▶ **What you will do**:
The records below hold a stretch from the line with "exists mk. eexists." through the line with "destruct Hno as"; return exactly those lines, ends included, and nothing more.

··· Available data

(* ===== verification/BootMap.v ===== *)
(** * The first page tables

    What [map_kernel], the part of [initialise_paging] before the heap, means to
    the processor: [translate] is its two-level walk from CR3, and every
    address in use is mapped to itself. *)
From S2P Require Import Prelude Memory LibString OrderedList Machine Console Stdio Descriptors Frames Kmalloc.
From S2P Require Import Initrd Paging MapPages Task Devices Heap HeapSpec HeapAlloc HeapAllocator Boot.
Local Open Scope Z_scope.
Local Open Scope u32_scope.

(** ** The processor's view: address translation *)

(** The two-level walk from CR3: the word of the page directory, then the word
    of the page table; [None] is a page fault. *)
Definition translate (m : memory) (cr3 a : Z) : option Z :=
  let pde := ld32 m (cr3 ⊕ 4 * (a / 0x400000)) in
  if Z.testbit pde 0 then
    let pte := ld32 m (Z.land pde 0xFFFFF000 ⊕ 4 * (a / 0x1000 mod 1024)) in
    if Z.testbit pte 0 then Some (Z.land pte 0xFFFFF000 + a mod 0x1000) else None
  else None.

Lemma testbit_low w : Z.testbit w 0 = Z.odd w.
Proof. by rewrite Z.bit0_odd. Qed.

Lemma flagged_table t :
  0 <= t → t mod 4096 = 0 → t < 4294967296 →
  Z.lor t 7 = t + 7 ∧ Z.testbit (t + 7) 0 = true ∧ Z.land (t + 7) 0xFFFFF000 = t.
Proof.
  intros H0 Hal H1. pose proof (Z.div_mod t 4096 ltac:(lia)) as Hdm.
  assert (Z.land t 7 = 0) as Hland.
  { change 7 with (Z.ones 3). rewrite Z.land_ones by lia. change (2 ^ 3) with 8.
    replace t with (t / 4096 * 512 * 8) by lia. apply Z.mod_mul. lia. }
  split_and!.
  - rewrite <- Z.lxor_lor by done. symmetry. by apply Z.add_nocarry_lxor.
  - rewrite testbit_low. replace (t + 7) with (1 + 2 * (t / 4096 * 2048 + 3)) by lia.
    by rewrite Z.odd_add_mul_2.
  - rewrite land_page by (Z.div_mod_to_equations; lia).
    replace (t + 7) with (7 + t / 4096 * 4096) by lia. rewrite Z.div_add by lia.
    change (7 / 4096) with 0. lia.
Qed.

Lemma entry_word w f :
  Present (page_of_word w) = true → Frame (page_of_word w) = f → 0 <= w < 4294967296 →
  Z.testbit w 0 = true ∧ Z.land w 0xFFFFF000 = f * 4096.
Proof.
  intros Hp Hf Hw. split; [exact Hp|]. rewrite land_page by done. cbn in Hf. subst f.
  rewrite Z.mod_small; [done|]. Z.div_mod_to_equations. lia.
Qed.

(** The walk through the table at [t]. *)
Lemma translate_table m cr3 a t :
  0 <= cr3 → cr3 + 4096 <= 4294967296 → 0 <= a < 4294967296 → 0 < t → t mod 4096 = 0 → t + 4096 <= 4294967296 →
  ld32 m (cr3 + 4 * (a / 4194304)) = t + 7 →
  translate m cr3 a =
    let p := read_page m (t + 4 * (a / 4096 mod 1024)) in
    if Present p then Some (Frame p * 4096 + a mod 4096) else None.
Proof.
  intros Hc0 Hc1 Ha Ht0 Hal Ht1 Hpde. unfold translate.
  destruct (flagged_table t) as (E1 & E2 & E3); [lia..|].
  assert (0 <= a / 4194304 < 1024) as Hd by (Z.div_mod_to_equations; lia).
  pose proof (Z.mod_pos_bound (a / 4096) 1024 ltac:(lia)) as Hm.
  rewrite (w32_small (cr3 + _)) by lia. rewrite Hpde, E2, E3, w32_small by lia.
  cbv zeta. unfold read_page. set (w := ld32 m _). change (Z.testbit w 0) with (Present (page_of_word w)).
  destruct (Present (page_of_word w)) eqn:Ep; [|done].
  destruct (entry_word w (Frame (page_of_word w))) as [_ ->]; [done|done|apply ld32_range|done].
Qed.

Lemma translate_no_table m cr3 a :
  0 <= cr3 → cr3 + 4096 <= 4294967296 → 0 <= a < 4294967296 →
  ld32 m (cr3 + 4 * (a / 4194304)) = 0 → translate m cr3 a = None.
Proof.
  intros Hc0 Hc1 Ha Hpde. unfold translate.
  assert (0 <= a / 4194304 < 1024) as Hd by (Z.div_mod_to_equations; lia).
  rewrite (w32_small (cr3 + _)) by lia. by rewrite Hpde.
Qed.

(** ** Mapping pages *)

(** The bitmap at [B], the directory at [D]; placement allocator. *)
Record early (s : machine) (B D : Z) : Prop := {
  ea_kheap : kheap (kmem s) = 0;
  ea_bitmap : frames (pg s) = B ∧ nframes (pg s) = 4096;
  ea_directory : kernel_directory (pg s) = D;
  ea_layout : 0 < B ∧ B + 512 <= D ∧ D mod 4096 = 0 ∧
    D + sizeof_PageDirectory <= placement_address (kmem s) < 4294967296;
}.
(* ===== verification/CopyPage.v ===== *)
(** * PagingAssembly.S: copy_page_physical

    The one assembly routine that works on memory, instruction by instruction
    over physical memory and the two control registers it depends on; the C++
    side keeps the call as an event of the trace.  Its constants are written
    without [$], which makes them addresses: what is to clear the paging bit of
    CR0 is the word at address 0x7fffffff, what is to set it again the word at
    address 0x80000000, the number of words to copy is the word at address 1024
    and the distance from one word to the next is the word at address 4. *)
From S2P Require Import Prelude Memory Machine Kmalloc Heap Boot BootMap.
Local Open Scope Z_scope.
Local Open Scope u32_scope.

(** ** The routine *)

(** How an instruction ends: done, in a page fault at an address, or with a CR0
    that has left protected mode, from where on nothing is said. *)
Inductive ran (A : Type) : Type :=
  | Ran (a : A)
  | Page_fault (a : Z) (m : memory)
  | Unprotected (m : memory).
Arguments Ran {_}.
Arguments Page_fault {_}.
Arguments Unprotected {_}.
Global Instance ran_bind : MBind ran := λ A B k r,
  match r with Ran a => k a | Page_fault a m => Page_fault a m | Unprotected m => Unprotected m end.

(** The paging bit of CR0 decides whether an address is walked. *)
Definition physical (cr0 cr3 : Z) (m : memory) (a : Z) : ran Z :=
  if Z.testbit cr0 31 then match translate m cr3 a with Some b => Ran b | None => Page_fault a m end else Ran a.
Definition read_word (cr0 cr3 : Z) (m : memory) (a : Z) : ran Z :=
  b0 ← physical cr0 cr3 m a; b1 ← physical cr0 cr3 m (a + 1);
  b2 ← physical cr0 cr3 m (a + 2); b3 ← physical cr0 cr3 m (a + 3);
  Ran (ld8 m b0 + 256 * ld8 m b1 + 65536 * ld8 m b2 + 16777216 * ld8 m b3).
Definition write_word (cr0 cr3 : Z) (m : memory) (a v : Z) : ran memory :=
  b0 ← physical cr0 cr3 m a; b1 ← physical cr0 cr3 m (a + 1);
  b2 ← physical cr0 cr3 m (a + 2); b3 ← physical cr0 cr3 m (a + 3);
  Ran (st8 (st8 (st8 (st8 m b0 v) b1 (v / 256)) b2 (v / 65536)) b3 (v / 16777216)).
Definition set_cr0 (m : memory) (w : Z) : ran Z := if Z.testbit w 0 then Ran w else Unprotected m.

(** One round of the loop, on memory, EBX and ECX. *)
Definition copy_word (cr0 cr3 : Z) (st : memory * Z * Z) : ran (memory * Z * Z) :=
  let '(m, ebx, ecx) := st in
  eax ← read_word cr0 cr3 m ebx;
  m ← write_word cr0 cr3 m ecx eax;
  w ← read_word cr0 cr3 m 4;
  w' ← read_word cr0 cr3 m 4;
  Ran (m, ebx ⊕ w, ecx ⊕ w').
Fixpoint copy_words (n : nat) (cr0 cr3 : Z) (st : memory * Z * Z) : ran (memory * Z * Z) :=
  match n with
  | O => Ran st
  | S n => st ← copy_word cr0 cr3 st; copy_words n cr0 cr3 st
  end.

(** [dec] comes before the test for zero, so that a count of 0 stands for 2^32. *)
Definition copy_count (edx : Z) : Z := if edx =? 0 then 4294967296 else edx.

(** The result is memory and CR0. *)
Definition copy_page_physical (cr0 cr3 src dst : Z) (m : memory) : ran (memory * Z) :=
  w ← read_word cr0 cr3 m 0x7fffffff;
  cr0 ← set_cr0 m (Z.land cr0 w);
  edx ← read_word cr0 cr3 m 1024;
  '(m, _, _) ← copy_words (Z.to_nat (copy_count edx)) cr0 cr3 (m, src, dst);
  w ← read_word cr0 cr3 m 0x80000000;
  cr0 ← set_cr0 m (Z.lor cr0 w);
  Ran (m, cr0).

(** ** With paging off *)
Lemma read_word_off cr0 cr3 m a : Z.testbit cr0 31 = false → read_word cr0 cr3 m a = Ran (ld32 m a).
Proof. unfold read_word, physical. by intros ->. Qed.
Lemma write_word_off cr0 cr3 m a v : Z.testbit cr0 31 = false → write_word cr0 cr3 m a v = Ran (st32 m a v).
Proof. unfold write_word, physical. by intros ->. Qed.

Definition copy_step (st : memory * Z * Z) : memory * Z * Z :=
  let '(m, ebx, ecx) := st in
  let m := st32 m ecx (ld32 m ebx) in
  (m, ebx ⊕ ld32 m 4, ecx ⊕ ld32 m 4).

Lemma copy_words_off n cr0 cr3 st :
  Z.testbit cr0 31 = false → copy_words n cr0 cr3 st = Ran (Nat.iter n copy_step st).
Proof.
  intros Hoff. revert st. induction n as [|n IH]; intros st; [done|].
  rewrite Nat.iter_succ_r, <- IH. destruct st as [[m ebx] ecx]. cbn [copy_words copy_word].
  rewrite read_word_off by done. cbn. rewrite write_word_off by done. cbn. by rewrite !read_word_off by done.
Qed.

Lemma copy_count_range m : 1 <= copy_count (ld32 m 1024) <= 4294967296.
Proof. unfold copy_count. pose proof (ld32_range m 1024). destruct (Z.eqb_spec (ld32 m 1024) 0); lia. Qed.

Section copy.
Variables (m : memory) (src dst : Z).
Let n := copy_count (ld32 m 1024).
Let d := ld32 m 4.
Hypothesis Hstride : d = 0 ∨ 4 <= d.
Hypothesis Hsrc : 0 <= src ∧ src + d * (n - 1) + 4 <= 4294967296.
Hypothesis Hdst : 8 <= dst ∧ dst + d * (n - 1) + 4 <= 4294967296.
Hypothesis Hapart : src + d * (n - 1) + 4 <= dst ∨ dst + d * (n - 1) + 4 <= src.

(** The words written by [k] rounds. *)
Definition strides (k x : Z) : Prop := ∃ i, 0 <= i < k ∧ range (dst + d * i) 4 x.

Lemma copy_steps (k : nat) :
  Z.of_nat k <= n →
  let '(m', ebx, ecx) := Nat.iter k copy_step (m, src, dst) in
  ebx = w32 (src + d * Z.of_nat k) ∧ ecx = w32 (dst + d * Z.of_nat k) ∧
  (∀ i, 0 <= i < Z.of_nat k → ld32 m' (dst + d * i) = ld32 m (src + d * i)) ∧
  frame (strides (Z.of_nat k)) m m'.
Proof.
  assert (0 <= d) as Hd by lia. pose proof (copy_count_range m : 1 <= n <= _) as Hn. induction k as [|k IH]; intros Hk.
  - cbn. rewrite Z.mul_0_r, !Z.add_0_r, !w32_small by nia. split_and!; [done|done|lia|apply frame_refl].
  - cbn [Nat.iter nat_rect]. fold (Nat.iter k copy_step (m, src, dst)).
    destruct (Nat.iter k copy_step (m, src, dst)) as [[mk ebx] ecx].
    destruct IH as (-> & -> & Hcopied & Hf); [lia|]. set (q := Z.of_nat k) in *.
    assert (0 <= d * q <= d * (n - 1)) as Hq by nia.
    unfold copy_step. rewrite (w32_small (src + d * q)), (w32_small (dst + d * q)) by lia.
    assert (ld32 mk (src + d * q) = ld32 m (src + d * q)) as Hload.
    { eapply frame_ld32; [exact Hf|lia|lia|]. intros x Hx (i & Hi & Hx'). unfold range in Hx'. nia. }
    assert (ld32 (st32 mk (dst + d * q) (ld32 mk (src + d * q))) 4 = d) as Hword.
    { rewrite ld32_st32_near_ne by lia. eapply frame_ld32; [exact Hf|lia|lia|].
      intros x Hx (i & Hi & Hx'). unfold range in Hx'. nia. }
    rewrite Hword. replace (Z.of_nat (S k)) with (q + 1) by lia. split_and!.
    + f_equal. lia.
    + f_equal. lia.
    + intros i Hi. destruct (decide (i = q)) as [->|Hne].
      * rewrite ld32_st32_eq, Hload. apply w32_small, ld32_range.
      * destruct Hstride as [H0|H4].
        -- rewrite H0, !Z.mul_0_l in *. rewrite ld32_st32_eq, Hload. apply w32_small, ld32_range.
        -- assert (d * i + 4 <= d * q) by nia. rewrite ld32_st32_near_ne by lia. apply Hcopied. lia.
    + eapply frame_trans; [eapply frame_weaken; [exact Hf|]|].
      * intros x _ (i & Hi & Hx). exists i. split; [lia|done].
      * apply frame_st32; [apply frame_refl|lia|lia|]. intros x Hx. exists q. unfold range. lia.
Qed.
End copy.

(** From the loop to the whole routine. *)
Lemma copy_page_off cr0 cr3 src dst m m' ebx ecx :
  Z.testbit cr0 31 = false → Z.testbit (Z.land cr0 (ld32 m 0x7fffffff)) 0 = true →
  Nat.iter (Z.to_nat (copy_count (ld32 m 1024))) copy_step (m, src, dst) = (m', ebx, ecx) →
  copy_page_physical cr0 cr3 src dst m =
    Ran (m', Z.lor (Z.land cr0 (ld32 m 0x7fffffff)) (ld32 m' 0x80000000)).
Proof.
  intros Hoff Hpe Hiter. set (c := Z.land cr0 _) in *.
  assert (Z.testbit c 31 = false) as Hoff' by (unfold c; by rewrite Z.land_spec, Hoff).
  unfold copy_page_physical. rewrite read_word_off by done. unfold mbind, ran_bind. fold c.
  unfold set_cr0 at 1. rewrite Hpe, read_word_off, copy_words_off, Hiter, read_word_off by done.
  unfold set_cr0. by rewrite Z.lor_spec, Hpe.
Qed.

(** C38. [copy_page_physical] does not copy a page.  With paging on and the
    kernel's map, as start-up makes it, it ends in a page fault before it copies
    anything: its [and] takes the word at 0x7fffffff, which is not mapped, for
    the mask 0x7fffffff.  With paging off (and the word at
    0x7fffffff leaving the processor in protected mode) it strides through
    memory by what the words at 4 and 1024 hold: with [n] at 1024 (0 counting as
    2^32) and [d] at 4, it copies the [n] words that lie [d] bytes apart from
    [src] and from [dst] on, one to the other, and changes nothing else: a page
    when [n] is 1024 and [d] is 4, but only the first word of it when [d] is 0,
    and never the second one when [d] is 8 or more.  (This for words that do not
    overlap: source and destination apart and within the address space, the
    destination not over the word at 4.) *)
Theorem copy_page_physical_runs cr0 cr3 src dst m :
  (∀ top, top <= KHEAP_START → top <= 0x7fffffff → Z.testbit cr0 31 = true →
     (∀ a, 0 <= a < 4294967296 → translate m cr3 a = kernel_map top a) →
     copy_page_physical cr0 cr3 src dst m = Page_fault 0x7fffffff m) ∧
  let n := copy_count (ld32 m 1024) in
  let d := ld32 m 4 in
  (Z.testbit cr0 31 = false → Z.testbit (Z.land cr0 (ld32 m 0x7fffffff)) 0 = true →
     d = 0 ∨ 4 <= d →
     0 <= src → src + d * (n - 1) + 4 <= 4294967296 → 8 <= dst → dst + d * (n - 1) + 4 <= 4294967296 →
     src + d * (n - 1) + 4 <= dst ∨ dst + d * (n - 1) + 4 <= src →
     ∃ m' cr0', copy_page_physical cr0 cr3 src dst m = Ran (m', cr0') ∧
       (∀ i, 0 <= i < n → ld32 m' (dst + d * i) = ld32 m (src + d * i)) ∧
       frame (λ x, ∃ i, 0 <= i < n ∧ range (dst + d * i) 4 x) m m' ∧
       (dst + 8 <= 4294967296 → d = 0 ∨ 8 <= d ∨ n = 1 → ld32 m' (dst + 4) = ld32 m (dst + 4))).
Proof.
  split.
  - intros top Htop Hlow Hon Hmap. assert (physical cr0 cr3 m 0x7fffffff = Page_fault 0x7fffffff m) as Hfault.
    { unfold physical. rewrite Hon, Hmap by lia. unfold kernel_map. by rewrite (proj2 (Z.ltb_ge _ _)) by lia. }
    unfold copy_page_physical, read_word. by rewrite Hfault.
  - intros n d Hoff Hpe Hd Hs0 Hs1 Ht0 Ht1 Hap. pose proof (copy_count_range m : 1 <= n <= _) as Hn.
    pose proof (copy_steps m src dst Hd (conj Hs0 Hs1) (conj Ht0 Ht1) Hap (Z.to_nat n)) as Hrun.
    destruct (Nat.iter _ _ _) as [[mk ebx] ecx] eqn:Hiter.
    rewrite Z2Nat.id in Hrun by lia. destruct Hrun as (_ & _ & Hcopied & Hf); [done|].
    exists mk. eexists. split; [by eapply copy_page_off|]. split; [exact Hcopied|]. split; [exact Hf|].
    intros Hend Hno. eapply frame_ld32; [exact Hf|lia|lia|].
    intros x Hx (i & Hi & Hx'). unfold range in Hx'. fold d in Hx'. destruct (decide (i = 0)) as [->|Hi0]; [lia|].
    destruct Hno as [E|[E|E]]; [rewrite E in Hx'; lia| |lia].
    assert (d * 1 <= d * i) by (apply Z.mul_le_mono_nonneg_l; lia). lia.
Qed.

(** The kernel's map of a machine whose first module ends at [0x40000]; and with
    paging off and the word at 4 clear, the three words "copied" are one and the
    same. *)
Lemma copy_page_physical_runs_witness :
  let m := st32 (st32 (st32 (st32 ∅ 0x7fffffff 1) 1024 3) 0x7000 0x11) 0x7004 0x22 in
  (∃ s, @map_kernel sample_image 1024 (sample ∅) = Done tt s ∧
     copy_page_physical 0x80000001 (cr3 (pg s)) 0x7000 0x9000 (mem s) = Page_fault 0x7fffffff (mem s)) ∧
  ∃ m' cr0, copy_page_physical 1 0 0x7000 0x9000 m = Ran (m', cr0) ∧ ld32 m' 0x9000 = 0x11 ∧ ld32 m' 0x9004 = 0.
Proof.
  intros m. split.
  - destruct (@map_kernel_run sample_image 1024 (sample ∅)) as (s & Hrun & Hk & _); [done|zdecide|zdecide|done|].
    exists s. split; [exact Hrun|].
    apply (proj1 (copy_page_physical_runs 0x80000001 (cr3 (pg s)) 0x7000 0x9000 (mem s)) (0x41000 + 0x7000));
      [zdecide|zdecide|done|].
    destruct Hk as [He _ (_ & Hcr3 & _) Hmaps]. rewrite Hcr3.
    intros a Ha. by eapply maps_translate.
  - destruct (proj2 (copy_page_physical_runs 1 0 0x7000 0x9000 m)) as (m' & cr0 & Hrun & Hc & _ & Hno);
      [done|by vm_compute|left; by vm_compute|zdecide..|left; zdecide|].
    exists m', cr0. split; [exact Hrun|]. split.
    + refine (eq_trans (Hc 0 _) _); [zdecide|by vm_compute].
    + refine (eq_trans (Hno _ _) _); [done|left; by vm_compute|by vm_compute].
Defined.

······

▶ **Exercise solution**:
    exists mk. eexists. split; [by eapply copy_page_off|]. split; [exact Hcopied|]. split; [exact Hf|].
    intros Hend Hno. eapply frame_ld32; [exact Hf|lia|lia|].
    intros x Hx (i & Hi & Hx'). unfold range in Hx'. fold d in Hx'. destruct (decide (i = 0)) as [->|Hi0]; [lia|].
    destruct Hno as [E|[E|E]]; [rewrite E in Hx'; lia| |lia].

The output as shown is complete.